OCAPI よりも SCAPI の使用を推奨する主な理由は、機能開発とイノベーションの取り組みが SCAPI に集中している のに対し、OCAPI の更新はメンテナンス専用モードになっているためです。SCAPI を強化することで、そのパフォーマンス、機能、デベロッパーにとっての使いやすさは継続的に向上します。

新しい SCAPI エンドポイントと機能は定期的に追加されています。最近では、Page Designer をサポートする Shopper Experience API や、買い物カゴマージ機能を備えた Shopper Baskets API など、いくつかの機能が追加されています。当社ではヘッドレスコマースとコンポーザブルストアフロントを重視しているため、優れた API の必要性が高まり、SCAPI に力を注いでいます。

SCAPI を使用するその他の利点については、次のセクションで説明します。

SCAPI には、以下のセクションで示すように、さまざまな機能を備えた追加の API が用意されています。

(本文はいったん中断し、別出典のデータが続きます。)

(** The overload with [prefix_len] (in bytes): the branches fall through as
    in the source. *)
Definition checkIPv4_prefix (f : PrefixBloomFilter) (b : BitMap) (ip offset prefix_len : Z)
  : res bool :=
  if prefix_len =? 0 then Ok true else
  found ← (if prefix_len =? 1 then
             any_get (fun i => get b (u64 (u64 (ip4_byte ip 3 * SLICE_VALUE_COUNT + i) + offset))
                                     (reading_col f)) (zseq SLICE_VALUE_COUNT)
           else Ok false);
  if found : bool then Ok true else
  v ← get b (ip4_row ip 3 2 offset) (reading_col f);
  if negb v then Ok false else
  if prefix_len =? 2 then Ok true else
  tmp ← (if prefix_len =? 3 then
           any_get (fun i => get b (u64 (u64 (u64 (ip4_byte ip 1 * SLICE_VALUE_COUNT + i) + offset)
                                         + SLICE_VALUE_COUNT * SLICE_VALUE_COUNT))
                                   (reading_col f)) (zseq SLICE_VALUE_COUNT)
         else Ok true);
  if negb tmp then Ok false else
  v ← (if prefix_len =? 4 then
         get b (u64 (ip4_row ip 1 0 offset + SLICE_VALUE_COUNT * SLICE_VALUE_COUNT))
             (reading_col f)
       else Ok true);
  if negb v then Ok false else
  all_get (check4_slice f b ip offset) (down_from 1 (i32 (u64 (4 - prefix_len)))).

Definition checkIPv6 (f : PrefixBloomFilter) (b : BitMap) (ip : IPv6Address) (offset : Z)
  : res bool :=
  v ← get b (ip6_row ip 15 14 offset) (reading_col f);
  if negb v then Ok false else
  all_get (check6_slice f b ip offset) (down_from 13 0).

Definition checkIPv6_prefix (f : PrefixBloomFilter) (b : BitMap) (ip : IPv6Address)
  (offset prefix_len : Z) : res bool :=
  if prefix_len =? 0 then Ok true else
  found ← (if prefix_len =? 1 then
             any_get (fun i => get b (u64 (u64 (ip6_byte ip 15 * SLICE_VALUE_COUNT + i) + offset))
                                     (reading_col f)) (zseq SLICE_VALUE_COUNT)
           else Ok false);
  if found : bool then Ok true else
  v ← get b (ip6_row ip 15 14 offset) (reading_col f);
  if negb v then Ok false else
  if prefix_len =? 2 then Ok true else
  all_get (check6_slice f b ip offset) (down_from 13 (i32 (u64 (16 - prefix_len)))).

(** The entry points: the index type selects the region of rows. *)
Definition port_offset (t : IndexType) : option Z :=
  match t with SRCPORT => Some 0 | DSTPORT => Some PORT_BIT_LEN | _ => None end.
Definition ip4_offset (t : IndexType) : option Z :=
  match t with
  | SRCIP => Some (PORT_BIT_LEN * 2)
  | DSTIP => Some (PORT_BIT_LEN * 2 + IPV4_BIT_LEN)
  | _ => None
  end.
Definition ip6_offset (t : IndexType) : option Z :=
  match t with
  | SRCIPv6 => Some (PORT_BIT_LEN * 2 + IPV4_BIT_LEN * 2)
  | DSTIPv6 => Some (PORT_BIT_LEN * 2 + IPV4_BIT_LEN * 2 + IPV6_BIT_LEN)
  | _ => None
  end.

Definition insertPort (f : PrefixBloomFilter) (b : BitMap) (port : Z) (t : IndexType)
  : res (bool * BitMap) :=
  if negb (has_bitmap f) then Ok (false, b) else
  match port_offset t with
  | Some o => set b (o + port) (writing_col f)
  | None => Ok (false, b)
  end.

Definition insertIPv4 (f : PrefixBloomFilter) (b : BitMap) (ip : Z) (t : IndexType)
  : res (bool * BitMap) :=
  if negb (has_bitmap f) then Ok (false, b) else
  match ip4_offset t with Some o => setIPv4 f b ip o | None => Ok (false, b) end.

Definition insertIPv6 (f : PrefixBloomFilter) (b : BitMap) (ip : IPv6Address) (t : IndexType)
  : res (bool * BitMap) :=
  if negb (has_bitmap f) then Ok (false, b) else
  match ip6_offset t with Some o => setIPv6 f b ip o | None => Ok (false, b) end.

Shopper API は、OAuth2 標準ベースの認証サービスである SLAS サービスに依存しています。これには、次のような多くの利点があります。

  • パブリックおよびプライベートクライアントのユースケース (登録済みおよびゲスト) をもつ JWT ベースのトークン。
  • OAuth スコープを使用して、API クライアントの許可を定義。
  • 長期間にわたって簡単に更新できるリフレッシュトークン。
  • 複数の ID プロバイダーのサポート。
  • パスワードなしのログインのサポート。
  • Account Manager に依存しない。

SLAS は OCAPI への買い物客の認証にも使用でき、移行期間中に両方の API セットを同時に使用できます。(注: OCAPI を使用した SLAS には、引き続き Account Manager 要件があります。)

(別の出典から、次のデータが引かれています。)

(** Recycling moves a block one window further on the disk. *)
Lemma recycleBlock_spec b i :
  wf b -> 0 <= i < total_block_num b ->
  exists b', recycleBlock b i = Ok b' /\ wf b' /\
    total_block_num b' = total_block_num b /\ disk_block_num b' = disk_block_num b /\
    block_size b' = block_size b /\
    forall j, 0 <= j -> at_ (block_disk_id b') j =
      if decide (j = i) then (at_ (block_disk_id b) i + total_block_num b) mod disk_block_num b
      else at_ (block_disk_id b) j.
Proof.
  intros Hw Hi. pose proof (wf_ids_range b Hw i Hi) as Hr. pose proof Hw as [].
  unfold DISK_BLOCK_TIMES in *. unfold recycleBlock. rewrite zget_at by lia.
  cbn [mbind res_bind]. case_test; [zlia|]. rewrite zset_Ok by lia. cbn [mbind res_bind].
  eexists. split; [done|].
  assert (Hat : forall j, 0 <= j -> at_ (block_disk_id (with_disk_id b
      (<[Z.to_nat i := u64 (at_ (block_disk_id b) i + total_block_num b) mod disk_block_num b]>
        (block_disk_id b)))) j =
      if decide (j = i) then (at_ (block_disk_id b) i + total_block_num b) mod disk_block_num b
      else at_ (block_disk_id b) j).
  { intros j Hj. simpl. rewrite at_insert, u64_small by lia. done. }
  split; [|by repeat split].
  split; simpl; rewrite ?zlen_insert; try done. intros j Hj. simpl in Hat. rewrite Hat by lia.
  case_decide; [apply Z.mod_pos_bound; lia|auto].
Qed.

(** [n] recyclings of the same block. *)
Fixpoint recycle_times (b : DataBlockBuffer) (i : Z) (n : nat) : res DataBlockBuffer :=
  match n with
  | O => Ok b
  | S n => b' ← recycleBlock b i; recycle_times b' i n
  end.

Lemma recycle_times_spec n b i :
  wf b -> 0 <= i < total_block_num b ->
  exists b', recycle_times b i n = Ok b' /\ wf b' /\
    block_size b' = block_size b /\ total_block_num b' = total_block_num b /\
    disk_block_num b' = disk_block_num b /\
    at_ (block_disk_id b') i =
      (at_ (block_disk_id b) i + Z.of_nat n * total_block_num b) mod disk_block_num b.
Proof.
  revert b. induction n as [|n IH]; intros b Hw Hi.
  - exists b. split; [done|]. split; [done|]. do 3 (split; [done|]).
    change (Z.of_nat 0) with 0. rewrite Z.mul_0_l, Z.add_0_r, Z.mod_small; [done|].
    by apply wf_ids_range.
  - destruct (recycleBlock_spec b i Hw Hi) as (b1 & E & Hw1 & H1 & H2 & H3 & H4).
    cbn [recycle_times]. rewrite E. cbn [mbind res_bind].
    destruct (IH b1 Hw1 ltac:(lia)) as (b2 & E2 & Hw2 & H5 & H6 & H7 & H8).
    exists b2. split; [done|]. split; [done|]. do 3 (split; [congruence|]).
    rewrite H8, H4, decide_True, H1, H2, Zplus_mod_idemp_l by lia. f_equal. lia.
Qed.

Shopper Context API を使用すると、ストアフロント体験にパーソナライゼーションを簡単に取り入れることができます。Shopper Context (買い物客のコンテキスト) を使用すると、デベロッパーは買い物客のコンテキスト情報 (デバイスタイプ、店舗 ID、ソースコードなど) を設定し、それを使用してパーソナライズされたプロモーション、支払方法、配送方法を取得できます。コンテキスト情報は、顧客グループの定義に照らして評価され、顧客グループ (買い物客セグメント) が決定され、プロモーションなどの特定のセグメントに関連付けられた体験をアクティブにするために使用されます。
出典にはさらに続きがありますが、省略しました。